Dutrieu learned to fly using a Santos-Dumont Demoiselle monoplane in early 1910. On 19 April 1910 she reputedly became the first woman pilot to fly with a passenger. On 25 November 1910 Dutrieu became the fourth woman in the world, and the first Belgian woman, licensed as an aeroplane pilot, receiving Aéro-Club de Belgique (Aero Club of Belgium) licence #27. Her appearances at air shows earned her the nickname the "Girl Hawk". There was a minor scandal early in her aviation career when it was revealed to the press that she did not wear a corset while flying.
She was also style conscious, wearing the first known high fashion pilot suit, designed by the Paris couturier Bernard In September 1910 Dutrieu flew non-stop from Ostend to Bruges, Belgium. From 26 September to 1 October she flew, frequently carrying passengers, at the aviation week in Burton-upon-Trent, England. She was the first woman pilot to stay airborne for more than an hour and on 21 December 1910 she became the first winner of the Coupe Femina (Femina Cup) for a non-stop flight of 167 km in 2 hours 35 minutes. In 1911 she regained the Coupe Femina temporarily with a flight of 254 km in 2 hours 58 minutes but that year's cup was eventually won by Marie Marvingt. In September 1911 Dutrieu travelled to the United States with her Farman III biplane. She competed for the women's altitude record and the Rodman-Wanamaker trophy, subsequently won by Matilde Moisant, at the Nassau Boulevard airfield meeting in Garden City, New York. In the same year Dutrieu beat 14 male pilots to win the Coppa del Re (King's Cup) in Florence, Italy. In 1912 she reputedly became the first woman to pilot a seaplane. Later the same year she won a prize in competition against four other seaplane pilots, including Réne Caudron, at Ouchy-Lausanne, Switzerland. In 1913 Dutrieu became the first woman aviator awarded membership of the Légion d'honneur (French Legion of Honour).
During World War I Dutrieu became an ambulance driver. Général Février put her in charge of the ambulances at Messimi Hospital. She later became the director of Campagne à Val-de Grâce military hospital. After the war she became a journalist. In 1922 she married Pierre Mortier and took French nationality. She later became vice president of the women’s section of the Aéro-Club de France (Aero Club of France). In 1953 she was awarded the Médaille de l'Aéronautique (French Medal for Aeronautics). In 1956 she created the Coupe Hélène Dutrieu-Mortier (Hélène Dutrieu-Mortier Cup) with a prize of 200,000 francs for the French or Belgian woman pilot who made the longest non-stop flight each year.

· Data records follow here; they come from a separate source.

Lemma remove_group_member_admins chat_id user_id removed_by is_leaving reason
    now db x :
  is_group_admin chat_id x
    (remove_group_member chat_id user_id removed_by is_leaving reason now
       db).2
  = is_group_admin chat_id x db.
Proof.
  unfold is_group_admin, remove_group_member.
  destruct (ObjectId chat_id) as [o|e]; [|done].
  match goal with
  | |- context [update_one _ ?u _] => set (upd := u)
  end.
  assert (Hpres : ∀ y, by__id o (upd y) && has_admin x (upd y)
                       = by__id o y && has_admin x y)
    by (intros y; by destruct y).
  pose proof (find_one_update_is_some (λ c, by__id o c && has_admin x c)
                (by__id o) upd (chats db) Hpres) as Hsame.
  cbn beta in Hsame. cbn [chats set_removed_members].
  destruct (update_one (by__id o) upd (chats db)) as [cs n].
  cbn [fst snd chats set_chats] in *. revert Hsame.
  generalize (find_one (λ c, by__id o c && has_admin x c) cs).
  generalize (find_one (λ c, by__id o c && has_admin x c) (chats db)).
  intros [?|] [?|]; done.
Qed.

Lemma remove_group_member_no_chat chat_id user_id removed_by is_leaving reason
    now db :
  (∀ o, ObjectId chat_id = Ok o → find_one (by__id o) (chats db) = None) →
  chats
    (remove_group_member chat_id user_id removed_by is_leaving reason now
       db).2
  = chats db.
Proof.
  intros Hnone. unfold remove_group_member.
  destruct (ObjectId chat_id) as [o|e]; [|done].
  cbn [chats set_removed_members].
  by rewrite (update_one_no_match _ _ _ (Hnone o eq_refl)).
Qed.

(** X16.  The handler [remove_group_member].  A caller who is not an
    admin of the group is refused with a 500 that wraps the 403, and
    nothing is written.  For an admin the removal is carried out whoever
    the target is, a participant or not, the caller included: the audit
    record names the caller, and afterwards [is_group_admin] answers for
    every user as it did before, so an admin who removes themselves is
    still an admin of the group. *)
Theorem remove_member_handler w chat_id user_id reason current_user now :
  (is_group_admin chat_id (IdInt current_user) (db w) = Ok false →
   RouterExt.remove_group_member chat_id user_id reason current_user now w
   = (Raise (HTTPException 500
               (Fmt "Error removing member: "
                  (HTTPException 403
                     (Lit "Only admins can remove members")))), w))
  ∧ (is_group_admin chat_id (IdInt current_user) (db w) = Ok true →
     ∃ r w',
       RouterExt.remove_group_member chat_id user_id reason current_user now
         w = (r, w')
       ∧ db w'
         = (remove_group_member chat_id (IdInt user_id)
              (Some (IdInt current_user)) false reason now (db w)).2
       ∧ removed_members (db w')
         = removed_members (db w)
           ++ [Removal chat_id (IdInt user_id) (Some (IdInt current_user))
                 false reason now]
       ∧ (∀ x, is_group_admin chat_id x (db w')
               = is_group_admin chat_id x (db w))
       ∧ (Registry.chat_rooms (manager w) !! chat_id = None →
          r = Ok "Member removed successfully" ∧ manager w' = manager w)).
Proof.
  split.
  { intros Hadm.
    unfold RouterExt.remove_group_member, wrap_500, try_except, bind,
      check_db, raise.
    by rewrite Hadm. }
  intros Hadm.
  destruct (Registry.broadcast_to_chat chat_id
              (Registry.Event "member_removed" chat_id (pretty user_id))
              None (manager w)) as [rb mgr'] eqn:Hb.
  exists (match rb with
          | Ok _ => Ok "Member removed successfully"
          | Raise e =>
              Raise (HTTPException 500 (Fmt "Error removing member: " e))
          end),
    (World (remove_group_member chat_id (IdInt user_id)
              (Some (IdInt current_user)) false reason now (db w)).2 mgr').
  split.
  { unfold RouterExt.remove_group_member, wrap_500, try_except, bind,
      check_db, call_manager, ret, raise.
    rewrite Hadm. cbn [negb]. rewrite call_db_snd. cbn [db manager].
    rewrite Hb. by destruct rb. }
  cbn [db manager]. split; [done|].
  split; [apply remove_group_member_audit|].
  split; [intros x; apply remove_group_member_admins|].
  intros Hroom. unfold Registry.broadcast_to_chat in Hb.
  rewrite Hroom in Hb. by injection Hb as <- <-.
Qed.
(** Number::toString, radix 10. *)
Definition numberToString (x : JsNumber) : string :=
  match x with
  | NaN => "NaN"
  | Infinity negative => sign negative ++ "Infinity"
  | Zero => "0"
  | Finite negative s n =>
      let ds := digitsOf s in
      let k := Z.of_nat (String.length ds) in
      sign negative ++
      (if (k <=? n)%Z && (n <=? 21)%Z then
         ds ++ zeros (Z.to_nat (n - k))
       else if (0 <? n)%Z && (n <=? 21)%Z then
         substring 0 (Z.to_nat n) ds ++ "." ++ Js.drop (Z.to_nat n) ds
       else if (-6 <? n)%Z && (n <=? 0)%Z then
         "0." ++ zeros (Z.to_nat (- n)) ++ ds
       else
         let e := (n - 1)%Z in
         let es := (if (e <? 0)%Z then "-" else "+") ++ digitsOf (Z.to_pos (Z.abs e)) in
         if (k =? 1)%Z then ds ++ "e" ++ es
         else substring 0 1 ds ++ "." ++ Js.drop 1 ds ++ "e" ++ es)
  end.

Definition hexDigit (n : nat) : ascii :=
  nth n ["0"; "1"; "2"; "3"; "4"; "5"; "6"; "7"; "8"; "9";
         "a"; "b"; "c"; "d"; "e"; "f"]%char "0"%char.

(** One code unit inside a JSON string literal (QuoteJSONString). *)
Definition quoteChar (c : ascii) : string :=
  let n := nat_of_ascii c in
  if Nat.eqb n 34 then String "092" (String "034" EmptyString)
  else if Nat.eqb n 92 then String "092" (String "092" EmptyString)
  else if Nat.eqb n 8 then String "092" "b"
  else if Nat.eqb n 9 then String "092" "t"
  else if Nat.eqb n 10 then String "092" "n"
  else if Nat.eqb n 12 then String "092" "f"
  else if Nat.eqb n 13 then String "092" "r"
  else if Nat.ltb n 32 then
    String "092" ("u00" ++ String (hexDigit (Nat.div n 16))
                                (String (hexDigit (Nat.modulo n 16)) EmptyString))
  else String c EmptyString.

Fixpoint quoteBody (s : string) : string :=
  match s with
  | EmptyString => EmptyString
  | String c s' => quoteChar c ++ quoteBody s'
  end.

Definition quote (s : string) : string :=
  String "034" (quoteBody s ++ String "034" EmptyString).

Fixpoint join (sep : string) (parts : list string) : string :=
  match parts with
  | [] => EmptyString
  | [p] => p
  | p :: rest => p ++ sep ++ join sep rest
  end.

(** [JSON.stringify(v)]. [None] is the result [undefined], which is what
    [undefined] gives; as a member of an array [undefined] prints as [null],
    as a property of an object it is left out; NaN and the infinities print
    as [null]. *)
Fixpoint stringify (v : JsValue) : option string :=
  match v with
  | JUndefined => None
  | JNull => Some "null"
  | JBool b => Some (if b then "true" else "false")
  | JNumber n =>
      Some match n with
           | NaN | Infinity _ => "null"
           | _ => numberToString n
           end
  | JString s => Some (quote s)
  | JArray items =>
      Some ("[" ++ join "," (List.map (fun x => match stringify x with
                                                | Some text => text
                                                | None => "null"
                                                end) items) ++ "]")
  | JObject properties =>
      Some ("{" ++ join "," (List.flat_map
                               (fun kv =>
                                  match kv with
                                  | (k, x) =>
                                      match stringify x with
                                      | Some text => [quote k ++ ":" ++ text]
                                      | None => []
                                      end
                                  end) properties) ++ "}")
  end.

Hélène Dutrieu died in Paris, France, on 26 June 1961, at the age of 83.1898, awarded the Cross of St. Andre with diamonds by Leopold II of Belgium.
1910 December 21, won the Aéro-Club de France's (Aero Club of France) Coupe Femina (Femina Cup).
1913, named a member of the légion d'honneur (French Legion of Honour).
1953, awarded the Médaille de l'Aéronautique (French Medal for Aeronautics).